YORGUNLUK
Yorgunluk, belli bir işe verilen belli bir gücün (= emeğin) sonucunda vücutta bu gücün azaldığını; psikolojik bünyede de bir ağırlığın (= çöküntünün) varlığını hissetme; tersi, zindelik, dinginlik, dinçlik.

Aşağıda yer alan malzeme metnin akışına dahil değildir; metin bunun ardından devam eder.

(* ===== verification/CloudQueue.v ===== *)
(** * The cloud outbound queue

    [durability/cloud_queue.rs]: Deltas wait for the acknowledgement of the
    Cloud Ledger in a queue of at most [MAX_QUEUE_DEPTH] entries; one cycle of
    [cloud_sync_loop] sends them parents first and drops what is acknowledged.

    The trait [CloudConnection] is a class: any state and any answers.  The
    [refetch] callback is a function of the Delta and its receipt holders.  A
    connection that also keeps a log of what it was sent ([logged]) serves to
    state what a cycle does. *)

From S2P Require Import Prelude Types Kahn.

Module CloudQueue.

(** [MAX_QUEUE_DEPTH: usize] *)
Definition MAX_QUEUE_DEPTH : Z := 100000.

Record QueueEntry := mkEntry {
  q_delta_id : DeltaId;
  q_delta_bytes : option bytes;
  q_causal_parents : list DeltaId;
  q_compacted : bool;
  q_receipt_holders : list Did;
  q_tier2_durable : bool
}.

Definition new_entry (delta_id : DeltaId) (delta_bytes : bytes)
    (causal_parents : list DeltaId) : QueueEntry :=
  mkEntry delta_id (Some delta_bytes) causal_parents false [] false.

Definition new_compacted (delta_id : DeltaId) (causal_parents : list DeltaId)
    (receipt_holders : list Did) : QueueEntry :=
  mkEntry delta_id None causal_parents true receipt_holders false.

(** The [VecDeque], front first. *)
Abbreviation CloudOutboundQueue := (list QueueEntry) (only parsing).

Definition empty_queue : CloudOutboundQueue := [].

Definition depth (queue : CloudOutboundQueue) : nat := length queue.

Definition enqueue (queue : CloudOutboundQueue) (entry : QueueEntry)
  : CloudOutboundQueue * Res unit :=
  if Z.of_nat (depth queue) >=? MAX_QUEUE_DEPTH
  then (queue, Err (CloudQueueFull (depth queue)))
  else (queue ++ [entry], Ok tt).

(** [retain(|e| e.delta_id != delta_id)] *)
Definition acknowledge (queue : CloudOutboundQueue) (delta_id : DeltaId) : CloudOutboundQueue :=
  filter (fun e => q_delta_id e <> delta_id) queue.

(** [for entry in queue.iter_mut() { if entry.delta_id == delta_id { ...; break } }] *)
Fixpoint update_first (f : QueueEntry -> QueueEntry) (delta_id : DeltaId)
    (queue : CloudOutboundQueue) : CloudOutboundQueue :=
  match queue with
  | [] => []
  | e :: rest =>
      if decide (q_delta_id e = delta_id) then f e :: rest
      else e :: update_first f delta_id rest
  end.

Definition mark_tier2 (queue : CloudOutboundQueue) (delta_id : DeltaId) : CloudOutboundQueue :=
  update_first (fun e => mkEntry (q_delta_id e) (q_delta_bytes e) (q_causal_parents e)
    (q_compacted e) (q_receipt_holders e) true) delta_id queue.

Definition mark_compacted (queue : CloudOutboundQueue) (delta_id : DeltaId)
  : CloudOutboundQueue :=
  update_first (fun e => mkEntry (q_delta_id e) None (q_causal_parents e)
    true (q_receipt_holders e) (q_tier2_durable e)) delta_id queue.

Definition compacted_entry_ids (queue : CloudOutboundQueue) : list DeltaId :=
  map q_delta_id (filter (fun e => q_tier2_durable e = false /\ q_compacted e = true) queue).

Definition add_receipt_holder (queue : CloudOutboundQueue) (delta_id : DeltaId)
    (holder_did : Did) : CloudOutboundQueue :=
  update_first (fun e =>
    if decide (holder_did ∈ q_receipt_holders e) then e
    else mkEntry (q_delta_id e) (q_delta_bytes e) (q_causal_parents e) (q_compacted e)
      (q_receipt_holders e ++ [holder_did]) (q_tier2_durable e)) delta_id queue.

Definition pending_entries (queue : CloudOutboundQueue) : list QueueEntry :=
  filter (fun e => q_tier2_durable e = false) queue.

Fixpoint find (queue : CloudOutboundQueue) (delta_id : DeltaId) : option QueueEntry :=
  match queue with
  | [] => None
  | e :: rest => if decide (q_delta_id e = delta_id) then Some e else find rest delta_id
  end.

(** [for peer_did in &receipt_holders { if let Some(bytes) = ... }] *)
Fixpoint refetch_loop (try_fetch_from_peer : Did -> DeltaId -> option bytes)
    (delta_id : DeltaId) (holders : list Did) : option bytes :=
  match holders with
  | [] => None
  | peer_did :: rest =>
      match try_fetch_from_peer peer_did delta_id with
      | Some bs => Some bs
      | None => refetch_loop try_fetch_from_peer delta_id rest
      end
  end.

Definition refetch_for_cloud_sync (delta_id : DeltaId) (receipt_holders : list Did)
    (try_fetch_from_peer : Did -> DeltaId -> option bytes) : Res bytes :=
  match refetch_loop try_fetch_from_peer delta_id receipt_holders with
  | Some bs => Ok bs
  | None => Err (RefetchUnavailable delta_id)
  end.

(** ** [topological_sort_queue] *)

Definition ids (queue : CloudOutboundQueue) : list DeltaId := map q_delta_id queue.

(** One turn of the loop over [entry.causal_parents]. *)
Definition index_parent (id_set : list DeltaId) (id : DeltaId)
    (maps : gmap N Z * gmap N (list N)) (parent_id : DeltaId) : gmap N Z * gmap N (list N) :=
  if decide (parent_id ∈ id_set)
  then (incr maps.1 id, push_child maps.2 (parent_id, id))
  else maps.

Definition index_entry (id_set : list DeltaId) (maps : gmap N Z * gmap N (list N))
    (entry : QueueEntry) : gmap N Z * gmap N (list N) :=
  foldl (index_parent id_set (q_delta_id entry))
    (or_default 0 maps.1 (q_delta_id entry), or_default [] maps.2 (q_delta_id entry))
    (q_causal_parents entry).

(** [order_index]: a later entry with the same id overwrites an earlier one;
    [usize::MAX] for an unknown id. *)
Definition order_index (queue : CloudOutboundQueue) : gmap N Z :=
  foldl (fun m e => <[e.2 := Z.of_nat e.1]> m) ∅ (imap pair (ids queue)).
Definition order_key (queue : CloudOutboundQueue) (id : DeltaId) : Z :=
  default (2 ^ 64 - 1) (order_index queue !! id).

Definition topological_sort_queue `{!HashIter N Z} (queue : CloudOutboundQueue)
  : list DeltaId :=
  let '(in_degree, children_map) := foldl (index_entry (ids queue)) (∅, ∅) queue in
  let ready := sort_by_key (order_key queue)
    (map fst (filter (fun e => e.2 = 0) (hm_iter in_degree))) in
  let sorted := (kahn_loop (fun m c => m !! c) (sort_by_key (order_key queue))
    (S (size in_degree)) ready in_degree children_map []).1 in
  sorted ++ filter (fun id => id ∉ sorted) (ids queue).

(** ** [cloud_sync_loop] *)

Class CloudConnection (C : Type) := {
  send_delta : C -> DeltaId -> bytes -> C * result string unit
}.

Record CloudSyncResult := mkSync {
  acknowledged : nat;
  rejected : nat;
  deferred : nat;
  acknowledged_ids : list DeltaId
}.

(** [bytes = if let Some(b) = &entry.delta_bytes {..} else if entry.compacted
    {refetch(..)} else {..}]; [None] defers the entry. *)
Definition resolve_bytes (refetch : DeltaId -> list Did -> option bytes) (entry : QueueEntry)
  : option bytes :=
  match q_delta_bytes entry with
  | Some b => Some b
  | None =>
      if q_compacted entry then refetch (q_delta_id entry) (q_receipt_holders entry) else None
  end.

Bana, ‘bunca (2755 adet) yazıyı boşa/boşuna yazıyorsun, kendini boşa/boşuna yoruyorsun’ deniyor. Evet, yazı yazmak da bir güç (= emek ve zaman) istiyor, elbet yoruluyorum; ama boşa/boşuna yorulduğumu hiç mi hiç düşünmüyorum. Bu yazıları hiç kimse okumasa da, ben vazifemi (= görevimi) yaptığım için kendimi rahat hissediyorum. Bu yazıları gerçekten kimin okuduğunu (= kimin faydalandığını) bilmiyorum; görüntü (= blog istatistikleri), tam 22.300 kişinin okuduğunu söylüyor (= gösteriyor); elbette ben bu sayının artmasından memnun olurum, bu benim rahatımı olumlu yönde etkiler, ama beni esas rahatlatan (= memnun eden), sadece bu artış olmaz; vazifemi (= görevimi) yapmanın verdiği iç (= psikolojik) rahatlık, belirleyici olur; ve bu yazıları kimse okumasa da, ben mümkün olduğu sürece yazmaya devam ederim. (= edeceğim.)
Umut, fakirin ekmeğidir. Belki bu umudun burada da ötede de bir “getirisi”! olabilir.
“İyilik yap, denize at; balık bilmezse, Hâlıq bilir.” derler; bu iş, biraz da böyle bir iş.